Lo que alguna vez nos unió con Rosario era casi inexplicable. No sé si era porque ella fue la primera amiga de verdad que tuve o porque yo me sentía lo bastante poca cosa a su lado, pero quien nos veía desde afuera, lejos de nuestra burbuja de ensueño, creía que lo nuestro era producto de una fantasía o de un cuento de hadas. Al menos, por ese entonces, yo lo creía así.
Podría haber sido solo amistad. Podría haber sido, como quien dice, un amor infantil de verano. Aun así, lo cierto es que ambas nos necesitábamos y, durante un largo tiempo, no pude entender muy bien por qué.
Tal vez por mi parte tenía algo de sentido. Yo estaba demasiado necesitada de ese amor inocente que te regala la amistad de otro niño y, lo que era amigos, no tenía. En la escuela era la pobretona, la que llegaba siempre con el pantalón remendado una y otra vez, la de la túnica usada de la vecina, la de la moña opaca y con el nudito bien prolijo. Llevaba a cuestas esta cosa de ser pobre sobre los hombros, y a veces era una mochila que pesaba demasiado, no importaba que yo tuviese apenas siete u ocho años y que las consecuencias de la necesidad todavía no se me hubiesen impregnado en la cara. La soledad hacía cada vez más mella en mi autoestima, sobre todo cuando la líder del grupito de las divinas me señalaba con su dedito blanco y delgado cargado de anillos de bisutería de fantasía, o cuando el pelado de quinto se burlaba porque al sonar el timbre al mediodía yo era la primera en hacer la fila para usar el comedor.
Ellos de seguro no sabían de deudas y recibos vencidos, o de dormir con un balde al lado de la cama porque a veces el techo se llovía. Seguramente tampoco sabían lo que era ver a tus padres sacar cuentas en una libretita amarillenta, ni ver a papá arrancarse nervioso las canas que aun siendo joven ya tenía. No sabían lo que era dormirse con un chillido en la panza si el trabajo escaseaba y tener que esperar a llegar a la escuela para tomarse una leche calentita. Para ellos era más fácil reírse, aunque yo no fuera capaz de entender qué era lo gracioso de nuestra situación.

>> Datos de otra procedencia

(** Halving an interval that is not the whole line gives two intervals
    that are not the whole line. *)
Lemma mid_keeps_bounded (a b : float) :
  unbounded_axis a b = false ->
  unbounded_axis a (mid a b) = false /\ unbounded_axis (mid a b) b = false.
Proof.
  intros Hb.
  assert (Hn : ~ (Prim2SF a = S754_infinity true /\ Prim2SF b = S754_infinity false)).
  { intros H. apply unbounded_axis_spec in H. congruence. }
  split; apply not_true_is_false; intros H; apply unbounded_axis_spec in H;
    destruct H as (H1 & H2); rewrite mid_spec in *.
  - rewrite H1 in *.
    destruct (Prim2SF b) as [sb|sb| |sb mb eb]; try destruct sb; cbn in H2;
      try discriminate H2; try tauto.
  - rewrite H2 in *.
    destruct (Prim2SF a) as [sa|sa| |sa ma ea]; try destruct sa; cbn in H1;
      try discriminate H1; try tauto.
Qed.

(** ** Bounds tests over binary64 *)

Lemma contains_within (n : QuadtreeNode) (x y : float) :
  contains n x y = true <-> within (x_min n) (x_max n) (y_min n) (y_max n) x y.
Proof.
  unfold contains, within. rewrite !andb_true_iff. tauto.
Qed.

Lemma contains_same_frame (n m : QuadtreeNode) (x y : float) :
  frame n = frame m -> contains n x y = contains m x y.
Proof.
  unfold frame, contains. intros H. injection H as -> -> -> -> _ _ _. reflexivity.
Qed.

Lemma in_range_within (a b c d : float) (p : Point) :
  in_range a b c d p = true <-> within a b c d (point_x p) (point_y p).
Proof.
  unfold in_range, within. rewrite !andb_true_iff. tauto.
Qed.

Lemma frame_parts (n m : QuadtreeNode) :
  frame n = frame m ->
  x_min n = x_min m /\ x_max n = x_max m /\ y_min n = y_min m /\
  y_max n = y_max m /\ capacity n = capacity m /\ depth n = depth m /\
  max_depth n = max_depth m.
Proof. unfold frame. intros H. injection H. intuition. Qed.

Lemma bounded_same_frame (n m : QuadtreeNode) :
  frame n = frame m -> bounded n -> bounded m.
Proof.
  intros H. apply frame_parts in H.
  destruct H as (H1 & H2 & H3 & H4 & _). unfold bounded.
  rewrite H1, H2, H3, H4. tauto.
Qed.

Con Rosario era diferente. Ella no me señalaba, no se burlaba o salía corriendo cuando aparecía con la remera de axilas amarillentas en su casa. Rosario era un aliento de vida y esperanza cuando todo lo demás parecía irse a la mierda, cuando mis lágrimas empañaban mis ojos o cuando el ruido a tripas se hacía cada vez más constante. Ro era brisa refrescante para mi infancia tan llena de carencias; ella, tan esbelta, de piernas firmes y sonrisa brillante. Tan llena de arte, con su pelo largo y oscuro y los cachetes siempre sonrosados. Hermosa como la muñeca Susy. Yo era todo lo contrario a ella, y tal vez por eso, por ser tan diferentes, fue que encajamos tan bien una con la otra.

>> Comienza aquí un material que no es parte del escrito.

(** * udisks: spawned-job supervisor, mount records and daemon utilities

    A shallow embedding of [src/udisksspawnedjob.c], [src/udisksmount.c] and
    [src/udisksdaemonutil.c], and what holds of them.

    Conventions.
    - A C string is a [string]: the bytes in front of the terminating NUL.
      Where the C code reads a buffer as a C string the model reads it
      through [c_str], which stops at the first NUL byte.
    - C integers are [Z]; conversions between widths are written out
      ([to_uint], [to_sint]).
    - A pointer field is an [option]: [None] is [NULL].
    - Library calls with an outside effect (close, kill, g_source_destroy,
      signal emissions ...) are recorded, in program order, in a trace.
    - What the sources take from headers that are not part of them (the
      wait-status macros, the signal numbers, the signedness of [char]) is
      a parameter; glibc on Linux is the instance used in the examples. *)

From Stdlib Require Import ZArith String Ascii List Bool Lia.
From Stdlib Require DecimalString HexadecimalString.
From stdpp Require Import base option gmap strings.
Import ListNotations.

Local Open Scope Z_scope.

(** ** C scalars and C strings *)

Module C.

(** Value of a byte as [unsigned char]. *)
Definition byte (c : ascii) : Z := Z.of_N (N_of_ascii c).

(** The byte with a given value (taken modulo 256). *)
Definition chr (v : Z) : ascii := ascii_of_N (Z.to_N (v mod 256)).

Definition NUL : ascii := chr 0.

(** Conversion to an unsigned, resp. two's complement signed, integer of
    [bits] bits. *)
Definition to_uint (bits : Z) (x : Z) : Z := x mod 2 ^ bits.

Definition to_sint (bits : Z) (x : Z) : Z :=
  let u := x mod 2 ^ bits in
  if u <? 2 ^ (bits - 1) then u else u - 2 ^ bits.

(** [gint] is a 32-bit [int]. *)
Definition to_gint : Z -> Z := to_sint 32.

(** The C string held by a buffer: everything before the first NUL. *)
Fixpoint c_str (buf : string) : string :=
  match buf with
  | EmptyString => EmptyString
  | String c rest => if byte c =? 0 then EmptyString else String c (c_str rest)
  end.

Definition strlen (buf : string) : nat := String.length (c_str buf).

(** [strcmp]: the difference of the first two bytes that differ, compared
    as [unsigned char]; the end of a [string] is its terminating NUL. *)
Fixpoint strcmp (a b : string) : Z :=
  match a, b with
  | EmptyString, EmptyString => 0
  | EmptyString, String d _ => 0 - byte d
  | String c _, EmptyString => byte c - 0
  | String c a', String d b' =>
      if byte c =? byte d
      then if byte c =? 0 then 0 else strcmp a' b'
      else byte c - byte d
  end.

(** [g_strcmp0]: [strcmp] that sorts [NULL] before every string. *)
Definition g_strcmp0 (str1 str2 : option string) : Z :=
  match str1, str2 with
  | None, None => 0
  | None, Some _ => -1
  | Some _, None => 1
  | Some a, Some b => strcmp a b
  end.

(** [g_strdup]: a private copy of a C string. *)
Definition g_strdup (s : option string) : option string :=
  match s with
  | None => None
  | Some buf => Some (c_str buf)
  end.

(** printf conversions. *)
Definition fmt_d (v : Z) : string :=
  DecimalString.NilZero.string_of_int (Z.to_int v).

(** [%02x]: the argument converted to [unsigned int], in lowercase
    hexadecimal, padded with zeros to at least two digits. *)
Definition fmt_02x (v : Z) : string :=
  let digits :=
    HexadecimalString.NilZero.string_of_uint (N.to_hex_uint (Z.to_N (to_uint 32 v))) in
  if (String.length digits <? 2)%nat then String "0"%char digits else digits.

Definition nl : string := String "010"%char EmptyString.

End C.

(** ** [src/udisksmount.c] *)

Module Mount.
Import C.

(** [dev_t] is an unsigned 64-bit integer (glibc). *)
Definition dev_bits : Z := 64.

Record UDisksMount : Type := {
  mount_path : option string;
  dev : Z
}.

Definition _udisks_mount_new (dev : Z) (mount_path : option string) : UDisksMount :=
  {| mount_path := g_strdup mount_path; dev := to_uint dev_bits dev |}.

Definition udisks_mount_get_mount_path (mount : UDisksMount) : option string :=
  mount_path mount.

Definition udisks_mount_get_dev (mount : UDisksMount) : Z := dev mount.

(** The difference of two [dev_t] is computed in [dev_t] and then stored
    in the [gint] [ret]. *)
Definition udisks_mount_compare (mount other_mount : UDisksMount) : Z :=
  let ret := g_strcmp0 (mount_path other_mount) (mount_path mount) in
  if negb (ret =? 0) then ret
  else to_gint (to_uint dev_bits (dev mount - dev other_mount)).

End Mount.

(** ** [src/udisksdaemonutil.c] *)

Module DaemonUtil.
Import C.

(** *** The allocator

    Blocks handed out by [g_malloc] and not yet given back, by address.
    A [GString] is the block of its character buffer. *)

Abbreviation ptr := positive (only parsing).
Abbreviation heap := (gmap positive string) (only parsing).

(** Heap-passing computations. *)
Definition M (A : Type) : Type := heap -> A * heap.

Definition ret {A} (a : A) : M A := fun h => (a, h).

Definition bind {A B} (m : M A) (k : A -> M B) : M B :=
  fun h => let (a, h') := m h in k a h'.

Notation "x <- m ;; k" := (bind m (fun x => k))
  (at level 100, m at next level, right associativity).
Notation "m ;;; k" := (bind m (fun _ => k))
  (at level 100, right associativity).

Definition g_malloc (contents : string) : M ptr :=
  fun h => let p := fresh (dom h) in (p, <[p := contents]> h).

Definition g_free (p : ptr) : M unit := fun h => (tt, delete p h).

Definition load (p : ptr) : M string := fun h => (default EmptyString (h !! p), h).

Definition g_string_new : M ptr := g_malloc EmptyString.

Definition g_string_append_c (s : ptr) (c : ascii) : M unit :=
  fun h => (tt, alter (fun buf => buf ++ String c EmptyString)%string s h).

(** [g_string_free (s, free_segment)]: with [TRUE] the character data goes
    too and [NULL] is returned; with [FALSE] the caller gets the buffer. *)
Definition g_string_free (s : ptr) (free_segment : bool) : M (option ptr) :=
  if free_segment then (g_free s ;;; ret None) else ret (Some s).

(** [g_strndup (str, n)]: a new block with the first [n] bytes of the C
    string [str]. *)
Definition g_strndup (str : string) (n : nat) : M ptr :=
  g_malloc (substring 0 n (c_str str)).

(** [g_ascii_xdigit_value]: the value of a hexadecimal digit, -1 for
    every other byte. *)
Definition g_ascii_xdigit_value (ch : ascii) : Z :=
  let c := byte ch in
  if (65 <=? c) && (c <=? 70) then c - 65 + 10
  else if (97 <=? c) && (c <=? 102) then c - 97 + 10
  else if (48 <=? c) && (c <=? 57) then c - 48
  else -1.

Definition backslash : Z := 92.
Definition letter_x : Z := 120.

(** The [for] loop of [udisks_decode_udev_string], on the unread rest
    [str + n] of the input. [break] and the end of the input both leave
    the loop. *)
Fixpoint decode_loop (str : string) (s : ptr) : M unit :=
  match str with
  | EmptyString => ret tt
  | String c0 rest =>
      if byte c0 =? 0 then ret tt
      else if byte c0 =? backslash then
        match rest with
        | String c1 (String c2 (String c3 rest')) =>
            if negb (byte c1 =? letter_x) || (byte c2 =? 0) || (byte c3 =? 0)
            then ret tt
            else
              let val :=
                Z.lor (Z.shiftl (g_ascii_xdigit_value c2) 4) (g_ascii_xdigit_value c3) in
              g_string_append_c s (chr val) ;;; decode_loop rest' s
        | _ => ret tt
        end
      else g_string_append_c s c0 ;;; decode_loop rest s
  end.

Section Decode.

(** [g_utf8_validate (str, -1, &end_valid)] of GLib: whether the C
    string is valid UTF-8, and the offset [end_valid - str] of the first
    byte that is not. *)
Variable g_utf8_validate : string -> bool * nat.

Definition udisks_decode_udev_string (str : option string) : M (option ptr) :=
  match str with
  | None => ret None
  | Some str =>
      s <- g_string_new ;;
      decode_loop str s ;;;
      s_str <- load s ;;
      let (valid, end_valid) := g_utf8_validate (c_str s_str) in
      if negb valid then
        r <- g_strndup s_str end_valid ;;
        g_string_free s true ;;;
        ret (Some r)
      else
        g_string_free s false
  end.

End Decode.

Section ObjectPath.

(** Whether plain [char] is a signed type: it is for the x86 and x86-64
    ABIs, it is not for ARM and PowerPC. *)
Variable char_is_signed : bool.

(** [gint c = s[n]]. *)
Definition gint_of_gchar (ch : ascii) : Z :=
  if char_is_signed then to_sint 8 (byte ch) else byte ch.

Definition is_alnum (c : Z) : bool :=
  ((65 <=? c) && (c <=? 90)) || ((97 <=? c) && (c <=? 122)) || ((48 <=? c) && (c <=? 57)).

(** What one iteration appends to [str]. *)
Definition append_one (ch : ascii) : string :=
  let c := gint_of_gchar ch in
  if is_alnum c then String (chr c) EmptyString
  else String "_"%char (fmt_02x c).

(** [str] is the contents of the [GString] appended to. *)
Fixpoint udisks_safe_append_to_object_path (str : string) (s : string) : string :=
  match s with
  | EmptyString => str
  | String ch rest =>
      if byte ch =? 0 then str
      else udisks_safe_append_to_object_path (str ++ append_one ch)%string rest
  end.

End ObjectPath.

End DaemonUtil.

(** ** [src/udisksspawnedjob.c] *)

Module SpawnedJob.
Import C.

(** *** What the job consumes from libc and GLib *)

(** The signals [get_signal_name] has a [case] for, in the order of the
    [switch]. *)
Inductive signal : Type :=
| SIGHUP | SIGINT | SIGQUIT | SIGILL | SIGABRT | SIGFPE | SIGKILL
| SIGSEGV | SIGPIPE | SIGALRM | SIGTERM | SIGUSR1 | SIGUSR2 | SIGCHLD
| SIGCONT | SIGSTOP | SIGTSTP | SIGTTIN | SIGTTOU | SIGBUS | SIGPOLL
| SIGPROF | SIGSYS | SIGTRAP | SIGURG | SIGVTALRM | SIGXCPU | SIGXFSZ.

(** [<sys/wait.h>] and [<signal.h>]: the macros that take a wait status
    apart, and the numbers of the signals. *)
Class Platform : Type := {
  WIFEXITED : Z -> bool;
  WEXITSTATUS : Z -> Z;
  WIFSIGNALED : Z -> bool;
  WTERMSIG : Z -> Z;
  signo : signal -> Z
}.

(** glibc on Linux (x86, x86-64, ARM). *)
Definition linux_signo (s : signal) : Z :=
  match s with
  | SIGHUP => 1 | SIGINT => 2 | SIGQUIT => 3 | SIGILL => 4 | SIGTRAP => 5
  | SIGABRT => 6 | SIGBUS => 7 | SIGFPE => 8 | SIGKILL => 9 | SIGUSR1 => 10
  | SIGSEGV => 11 | SIGUSR2 => 12 | SIGPIPE => 13 | SIGALRM => 14
  | SIGTERM => 15 | SIGCHLD => 17 | SIGCONT => 18 | SIGSTOP => 19
  | SIGTSTP => 20 | SIGTTIN => 21 | SIGTTOU => 22 | SIGURG => 23
  | SIGXCPU => 24 | SIGXFSZ => 25 | SIGVTALRM => 26 | SIGPROF => 27
  | SIGPOLL => 29 | SIGSYS => 31
  end.

Definition linux : Platform := {|
  WIFEXITED := fun status => Z.land status 127 =? 0;
  WEXITSTATUS := fun status => Z.shiftr (Z.land status 65280) 8;
  WIFSIGNALED := fun status => 0 <? Z.shiftr (to_sint 8 (Z.land status 127 + 1)) 1;
  WTERMSIG := fun status => Z.land status 127;
  signo := linux_signo
|}.

Record GError : Type := {
  domain : string;   (* g_quark_to_string (error->domain) *)
  code : Z;
  message : string
}.

Definition g_prefix_error (prefix : string) (error : GError) : GError :=
  {| domain := domain error; code := code error; message := prefix +:+ message error |}.

(** The error [g_cancellable_set_error_if_cancelled] sets:
    [G_IO_ERROR], [G_IO_ERROR_CANCELLED]. *)
Definition G_IO_ERROR : string := "g-io-error-quark".
Definition G_IO_ERROR_CANCELLED : Z := 19.

Definition cancelled_error : GError :=
  {| domain := G_IO_ERROR; code := G_IO_ERROR_CANCELLED;
     message := "Operation was cancelled" |}.

(** The token is the caller's or one the job made for itself. *)
Inductive GCancellable : Type := caller_token | own_token.

Definition GMainContext : Type := nat.

(** Handles are named by what they were made from. *)
Inductive GIOChannel : Type := g_io_channel_unix_new (fd : Z).
Inductive GIOCondition : Type := G_IO_IN | G_IO_OUT.
Inductive GSource : Type :=
| g_child_watch_source_new (pid : Z)
| g_io_create_watch (channel : GIOChannel) (condition : GIOCondition).

(** *** The job *)

Record UDisksSpawnedJob : Type := {
  command_line : string;
  cancellable : option GCancellable;
  cancellable_handler_id : N;
  main_context : option GMainContext;
  input_string : option string;
  (* offset of the cursor from the start of input_string *)
  input_string_cursor : option nat;
  child_pid : Z;
  child_stdin_fd : Z;
  child_stdout_fd : Z;
  child_stderr_fd : Z;
  child_stdin_channel : option GIOChannel;
  child_stdout_channel : option GIOChannel;
  child_stderr_channel : option GIOChannel;
  child_watch_source : option GSource;
  child_stdin_source : option GSource;
  child_stdout_source : option GSource;
  child_stderr_source : option GSource;
  child_stdout : option string;
  child_stderr : option string
}.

Porque yo tenía al menos una mamá amorosa que en la tarde, después de la escuela, si podía nos esperaba con una leche calentita y nos cepillaba el pelo, o un papá que nos enseñaba a jugar a las cartas después de terminar de hacer los deberes. Porque Rosario tenía toda la paciencia del mundo para escuchar mis preocupaciones y sonreírme si mis notas en la escuela iban mal, y con ella podía ser todas esas cosas que en casa no se podía. Porque conmigo ella podía ser alocada y traviesa, y yo en su casa jugaba a ser la princesa de los cuentos y aprendía lo que era la protección de un techo de planchada que nunca se llovía.
Porque cuando yo estaba con ella, Ro era alegría y familia. Ro era las aventuras que jamás había tenido, era la hermana y amiga que siempre deseé y era mi cable a tierra cuando papá empezó a caer en depresión por la falta de trabajo. Y para ella, que lo tenía todo y a su vez nada, yo era la imagen del amor que en su casa ya no iba a disfrutar. Conmigo, Rosario podía recordar lo que era una caricia de mamá o un abrazo de papá.
Éramos nuestra otra mitad, lo que queríamos ser y no podíamos, o lo que ya no seríamos nunca más.